Authors: Inbal Wiesel-Kapah, Gal A. Kaminka, Guy Hachmon, Noa Agmon, Ido Bachelet

IJCAI 2016 | Conference PDF | Archive PDF | Plain Text | LLM Run Details

Reproducibility Variable Result LLM Response
Research Type Experimental We prove the validity of the compiler output, and report on in-vitro experiments using generated nanobot swarms.
Researcher Affiliation Collaboration 1Computer Science Department, Bar Ilan University, Israel 2XLX Technologies, Israel 3Augmanity, Ltd., Israel
Pseudocode Yes Algorithm 1 (Construct Tree), which transforms FSMs into and/or graphs, is the heart of the back-end phase.
Open Source Code No The paper does not provide concrete access to source code for the methodology described.
Open Datasets No The paper states 'We use the DNA-based clamshell nanobot [Douglas et al., 2012] in the experiments.' and 'report on in-vitro experiments'. This indicates lab experiments were conducted, not the use of a publicly available dataset for training.
Dataset Splits No The paper describes in-vitro experiments but does not provide specific dataset split information (train/validation/test) needed to reproduce data partitioning.
Hardware Specification No The paper refers to nanobots (e.g., 'DNA-based clamshell nanobot') as the physical systems being programmed and experimented with, but does not provide specific hardware details (like GPU/CPU models or processor types) used for running computational experiments or the compiler itself.
Software Dependencies No The paper mentions the 'Bilbo compiler' and 'Athelas language' but does not provide specific ancillary software details like library or solver names with version numbers needed to replicate the experiment.

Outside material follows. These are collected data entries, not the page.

(* ===== verification/DeliverySpec.v ===== *)
(** * What waits to be written is being written

    [Awake]: a session that has its socket and is in use never holds messages
    with no write under way.  The relation [stays] says that a computation keeps
    this; most operations do one by one, and the few that push to an empty
    queue, complete a write or shut a session do as a whole.  With one write in
    flight at a time ([System.one_write_in_flight]), the completions of these
    writes empty the queue and put its messages on the wire in order. *)
From Stdlib Require Import ZArith Lia Strings.Byte.
From stdpp Require Import base gmap sets list strings.
From S2P Require Import Prelude MessageBuffer RateLimit Json Session World.
From S2P Require Import SessionPool Zones Invariant.
From S2P Require SessionStore.
From S2P Require Import Lifecycle SessionManager DataHandler LoginFlow Dispatcher Reading.
From S2P Require Import UdpReceive Server System Exec.

Open Scope Z_scope.

(** ** Sessions *)

Definition in_service (s : Session) : Prop :=
  socket_ s <> None /\ (life_state_ s = LIdle \/ life_state_ s = LActive).

Definition has_work (s : Session) : Prop := in_service s /\ write_queue_ s <> [].

(** A session in state [Closed] has given up its socket. *)
Definition shut (s : Session) : Prop := state_ s = Closed -> socket_ s = None.

(** An operation that brings no session to work, and none back from [Closed]
    with its socket. *)
Definition calm (s s' : Session) : Prop :=
  (shut s -> shut s') /\ (has_work s' -> has_work s /\ generation_ s' = generation_ s).

Lemma calm_same s s' :
  state_ s' = state_ s -> socket_ s' = socket_ s -> life_state_ s' = life_state_ s ->
  write_queue_ s' = write_queue_ s -> generation_ s' = generation_ s -> calm s s'.
Proof. intros H1 H2 H3 H4 H5. unfold calm, shut, has_work, in_service. by rewrite H1, H2, H3, H4, H5. Qed.

(** The state moves to one that is not [Closed]. *)
Lemma calm_open s s' :
  state_ s' <> Closed -> socket_ s' = socket_ s -> life_state_ s' = life_state_ s ->
  write_queue_ s' = write_queue_ s -> generation_ s' = generation_ s -> calm s s'.
Proof.
  intros H1 H2 H3 H4 H5. unfold calm, shut, has_work, in_service. by rewrite H2, H3, H4, H5.
Qed.

Lemma calm_empty s s' : (shut s -> shut s') -> write_queue_ s' = [] -> calm s s'.
Proof. intros H1 H2. split; [done | by intros [_ ?]]. Qed.

Lemma calm_out s s' : (shut s -> shut s') -> ~ in_service s' -> calm s s'.
Proof. intros H1 H2. split; [done | by intros [? _]]. Qed.

Lemma calm_tail s s' :
  state_ s' = state_ s -> socket_ s' = socket_ s -> life_state_ s' = life_state_ s ->
  write_queue_ s' = tail (write_queue_ s) -> generation_ s' = generation_ s -> calm s s'.
Proof.
  intros H1 H2 H3 H4 H5. unfold calm, shut, has_work, in_service. rewrite H1, H2, H3, H4, H5.
  split; [done |]. intros [? Hq]. split; [| done]. split; [done |]. by destruct (write_queue_ s).
Qed.

#[export] Instance calm_preorder : PreOrder calm.
Proof.
  split; [by intros s; apply calm_same |].
  intros s s1 s2 [H1 W1] [H2 W2]. split; [auto |].
  intros Hw. destruct (W2 Hw) as [Hw1 G2]. destruct (W1 Hw1) as [? G1]. split; [done | by rewrite G2].
Qed.

Lemma calm_cas e d s : e = LIdle \/ e = LActive -> calm s (snd (cas_life e d s)).
Proof.
  intros He. unfold cas_life. destruct (decide _) as [Hl |]; [| by apply calm_same].
  split; [done |]. intros [[Hs _] Hq]. split; [| done]. split; [| done]. split; [done |].
  destruct He as [-> | ->]; auto.
Qed.
Lemma calm_set_active v s : calm s (set_active v s).
Proof. destruct v; apply calm_cas; auto. Qed.

Lemma calm_try_close s : calm s (snd (try_close s)).
Proof.
  unfold try_close. destruct (cas_life LActive LClosing s) as [[] s1] eqn:E;
    [| etrans; [| apply calm_cas; by left]];
    replace s1 with (snd (cas_life LActive LClosing s)) by (by rewrite E); apply calm_cas; by right.
Qed.

(** After [try_close] the session is not in service, whether it succeeds or
    not. *)
Lemma try_close_stops s : ~ in_service (snd (try_close s)).
Proof.
  unfold try_close, cas_life, in_service. intros [_ Hl]. revert Hl.
  destruct (decide (life_state_ s = LActive)); cbn; [by intros [] |].
  destruct (decide (life_state_ s = LIdle)); cbn; [by intros [] |]. by intros [].
Qed.

Lemma calm_check_udp_rate t s : calm s (snd (check_udp_rate t s)).
Proof. unfold check_udp_rate. destruct (checkUdpRateLimit _ _). by apply calm_same. Qed.

Lemma calm_overflow max limit s : calm s (snd (enqueue_overflow max limit s)).
Proof. unfold enqueue_overflow. destruct (_ <=? _); [by apply calm_tail | by apply calm_same]. Qed.

Lemma calm_next_write s : calm s (snd (next_write s)).
Proof.
  unfold next_write. case_decide; [done |]. destruct (write_queue_ s) eqn:E; [| done].
  by apply calm_same.
Qed.

Lemma calm_pop_write s : calm s (snd (pop_write s)).
Proof. by apply calm_tail. Qed.

Lemma calm_take_message s : calm s (snd (take_message s)).
Proof. unfold take_message. destruct (extract_message _). by apply calm_same. Qed.

Lemma calm_pop_task s : calm s (snd (pop_task s)).
Proof. unfold pop_task. destruct (task_queue_ s); by apply calm_same. Qed.
(** How many writes of session [p] and generation [g] completed in a run. *)
Definition completed_writes (p : sptr) (g : Z) (l : list (Sys * Event)) : nat :=
  length (List.filter (fun '(_, e) => completes_write p g e) l).

Lemma fifo_trace s l s' : trace s l s' -> fifo_by (fun p g => completed_writes p g l) (s_world s) (s_world s').
Proof.
  induction 1 as [| l s1 e s2 _ IH Hstep]; [by apply fifo_by_none |].
  eapply fifo_by_trans; [exact IH | by apply fifo_step |]. intros p g.
  unfold completed_writes, completed_by. rewrite List.filter_app, length_app. cbn.
  by destruct (completes_write p g e).
Qed.

(** C8. First in, first out: however many events lie between two states of the
    server, a session of the first is still allocated in the second, its
    generation has not gone back, and if it is the same and the session is in
    service in the second state, then it was in the first, and its queue of
    messages is that of a bounded FIFO: the old queue, after some sequence of
    pushes at its end, each of which drops the oldest message if the queue is
    full, and of as many removals of the oldest message as writes of the session
    completed in between. *)
Theorem write_queue_fifo c hardware now s l s' p t :
  2 <= max_write_queue c -> 0 <= hardware < 2 ^ 30 ->
  reachable c hardware now s -> trace s l s' -> w_heap (s_world s) !! p = Some t ->
  exists t', w_heap (s_world s') !! p = Some t' /\ generation_ t <= generation_ t' /\
    (generation_ t' = generation_ t -> in_service t' ->
     in_service t /\ exists ops, pops ops = completed_writes p (generation_ t) l /\
       write_queue_ t' = replay (max_write_queue c) (write_queue_ t) ops).
Proof.
  intros Hc Hh Hs Hrun Ht. destruct (reachable_bounded c hardware now Hc Hh s Hs) as (svc & D & bufs & _ & Hw).
  assert (Hp : (p < w_next (s_world s))%nat) by (eapply inv_next; [exact Hw | by apply elem_of_dom]).
  destruct (fifo_trace s l s' Hrun) as (_ & _ & Hf). destruct (Hf p t Hp Ht) as (t' & Ht' & Hm).
  rewrite (inv_config _ _ _ _ _ _ _ Hw) in Hm. exists t'. split; [done |].
  split; [by eapply moved_generation |]. intros Hg Hin. destruct Hm as [Hlt | [_ Hm]]; [lia | by apply Hm].
Qed.
End queues.

(** The queue of the first client of the demo while its first message is
    written and a chat message comes in. *)
Definition demo_more : list Event := [EvWrite 0 demo_message 2 true; EvRead 0 (framed demo_chat)].

Definition demo_later : Sys := default demo_served (run_events demo_more demo_served).

Lemma demo_more_run : run_events demo_more demo_served = Some demo_later.
Proof. vm_compute. reflexivity. Qed.

Lemma write_queue_fifo_witness :
  exists t' ops, w_heap (s_world demo_later) !! 0%nat = Some t' /\ generation_ t' = generation_ demo_session /\
    pops ops = 1%nat /\ write_queue_ t' = replay (max_write_queue demo_config) (write_queue_ demo_session) ops.
Proof.
  destruct (write_queue_fifo demo_config 4 1 demo_served (run_trace demo_more demo_served) demo_later 0%nat
              demo_session demo_queue demo_cores demo_reachable (run_trace_ok _ _ _ demo_more_run) demo_lookup)
    as (t' & Ht' & _ & Hq).
  assert (Hnow : (fun u => (generation_ u, socket_ u, life_state_ u)) <$> w_heap (s_world demo_later) !! 0%nat =
                 Some (generation_ demo_session, Some 7, LIdle)) by (vm_compute; reflexivity).
  rewrite Ht' in Hnow. apply (inj Some), pair_eq in Hnow as [[Hg Hsock]%pair_eq Hlife].
  assert (Hin : in_service t').
  { unfold in_service. rewrite Hsock, Hlife. split; [discriminate | left; reflexivity]. }
  destruct (Hq Hg Hin) as (_ & ops & Hn & Hr). exists t', ops. split; [exact Ht' |]. split; [exact Hg |].
  split; [rewrite Hn; vm_compute; reflexivity | exact Hr].
Defined.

Experiment Setup No The 'Experimental Results' section describes the setup for in-vitro experiments (e.g., mixing nanobots and using fluorescent materials), which is a description of the biological experiment setup. However, it does not provide specific computational experiment setup details such as concrete hyperparameter values or system-level training settings for the compiler or any computational model.